[[ PROVIDED RECORDS, beginning ]]

Lemma shields_lparen p ops : 1 <= p -> shields p (TOK_LPAREN :: ops).
Proof. intros. left. change (fix_assignment_prec (PREC TOK_LPAREN)) with 0. lia. Qed.

Lemma read_paren e : readable e -> readable (EParen e).
Proof.
  intros IH w d tl ns ops lt r k [Hwf Hb Hpost Hw Hd Hdep Hsh Ho Hn Hlt Ht Hf].
  cbn [etext ntok wf branches_ok no_post cond_depth] in *. rewrite <- !app_assoc in Ht.
  pose proof (ntok_pos e). pose proof (level_pos e).
  pose proof (step_prefix (M w d) ns ops lt tl r _ TOK_LPAREN TOK_LPAREN _
    ltac:(in_tokens) Ht (not_incdec_token _ _ TOK_LPAREN _ ltac:(in_tokens) eq_refl)
    ltac:(discriminate) ltac:(discriminate) Hlt
    ltac:(unfold unary_form; rewrite not_value by assumption; reflexivity) eq_refl ltac:(lia)) as Hstep.
  assert (Hpre : pre e w d tl ns (TOK_LPAREN :: ops) TOK_LPAREN
            (ws ++ etext ws e ++ bytes_of ")" ++ ws ++ k) (bytes_of ")" ++ ws ++ k)).
  { split; auto; try (cbn [length]; lia); try discriminate.
    - intros _. apply shields_lparen. lia.
    - apply skip_etext, Hwf.
    - apply (follow_token _ TOK_RPAREN); [in_tokens|discriminate]. }
  pose proof (reads_next _ _ _ _ _ _ _ _ _ TOK_RPAREN _ (IH _ _ _ _ _ _ _ _ Hpre)
    ltac:(in_tokens) eq_refl ltac:(split; reflexivity) (or_introl eq_refl))
    as [(w' & err & Hs & Hg)|(w' & v & vn & m' & ns' & ops' & lt' & tl' & r' & Hs & Hg & Hst & Hlt' & Hpop)].
  - exists (inr (w', err)). split; [exact Hs|]. right. exists w', err. split; [reflexivity|].
    eapply goes_step; eassumption.
  - exists (inl (w', v)). split; [exact Hs|]. left.
    exists (M w' d), [mk_von v None], [], TOK_VALUE, tl, (ws ++ k).
    split; [|split; [reflexivity|split; [apply skip_ws|apply pend_value]]].
    eapply goes_step; [exact Hstep|]. eapply goes_trans; [exact Hg|].
    eapply goes_step; [|apply goes_refl]. rewrite Hst.
    change (tok_found opsize ?st TOK_RPAREN) with (no_insert (tok_found1 opsize st TOK_RPAREN)).
    rewrite found_binary by (assumption || (split; reflexivity)).
    change (first_op TOK_RPAREN) with TOK_RPAREN in Hpop. rewrite Hpop, pop_paren. reflexivity.
Qed.

Lemma uop_facts u :
  uop_read u <> TOK_CONDITIONAL /\ uop_read u <> TOK_CONDITIONAL_SEP
  /\ incdec (uop_read u) = false /\ is_prefix (uop_tok u) = true
  /\ uop_tok u <> TOK_LPAREN /\ uop_tok u <> TOK_CONDITIONAL_SEP
  /\ 16 <= fix_assignment_prec (PREC (uop_tok u)) /\ PREC (uop_tok u) <> PREC_POST
  /\ forall lt, (lt =? TOK_VALUE) = false -> unary_form lt (uop_read u) = Some (uop_tok u).
Proof.
  destruct u; repeat split; try discriminate; intros lt Hlt; unfold unary_form; rewrite Hlt; reflexivity.
Qed.

(** The last operand [e] of the operator [prev] of the expression [e']. *)
Lemma reads_push e e' w0 w d tl ns ops lt0 lt r0 r k prev xs :
  goes (mk_ev (M w0 d) ns ops lt0 tl (InExpr r0))
       (inl (mk_ev (M w d) (xs ++ ns) (prev :: ops) lt tl (InExpr r))) ->
  reads e w d tl (xs ++ ns) (prev :: ops) lt r k ->
  prev <> TOK_LPAREN -> prev <> TOK_CONDITIONAL_SEP ->
  level e' <= fix_assignment_prec (PREC prev) -> level e' <= level e ->
  (forall res2, spec d w e res2 -> exists res, spec d w0 e' res /\ applies d prev xs res2 res) ->
  reads e' w0 d tl ns ops lt0 r0 k.
Proof.
  intros Hg0 (res2 & Hs2 & Hread) Hl Hsep Hprev Hle Happ.
  destruct (Happ _ Hs2) as (res & Hs & Ha). exists res. split; [exact Hs|].
  destruct Hread as [(m' & nse & opse & lt' & tl' & r' & Hg & Hlt' & Hr' & Hp)|(w' & err & -> & Hg)].
  - left. exists m', (nse ++ xs), (opse ++ [prev]), lt', tl', r'.
    rewrite <- !app_assoc. split; [eapply goes_trans; eassumption|].
    split; [assumption|]. split; [assumption|].
    eapply pend_push; [exact Hp|assumption..|exact Ha].
  - right. exists w', err. split; [exact Ha|]. eapply goes_trans; eassumption.
Qed.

[[ PROVIDED RECORDS, end ]]

**ASSIGNED TASK**
Go through the material and copy each line that contains "destruct".

**REPLY**
  destruct u; repeat split; try discriminate; intros lt Hlt; unfold unary_form; rewrite Hlt; reflexivity.
  destruct (Happ _ Hs2) as (res & Hs & Ha). exists res. split; [exact Hs|].
  destruct Hread as [(m' & nse & opse & lt' & tl' & r' & Hg & Hlt' & Hr' & Hp)|(w' & err & -> & Hg)].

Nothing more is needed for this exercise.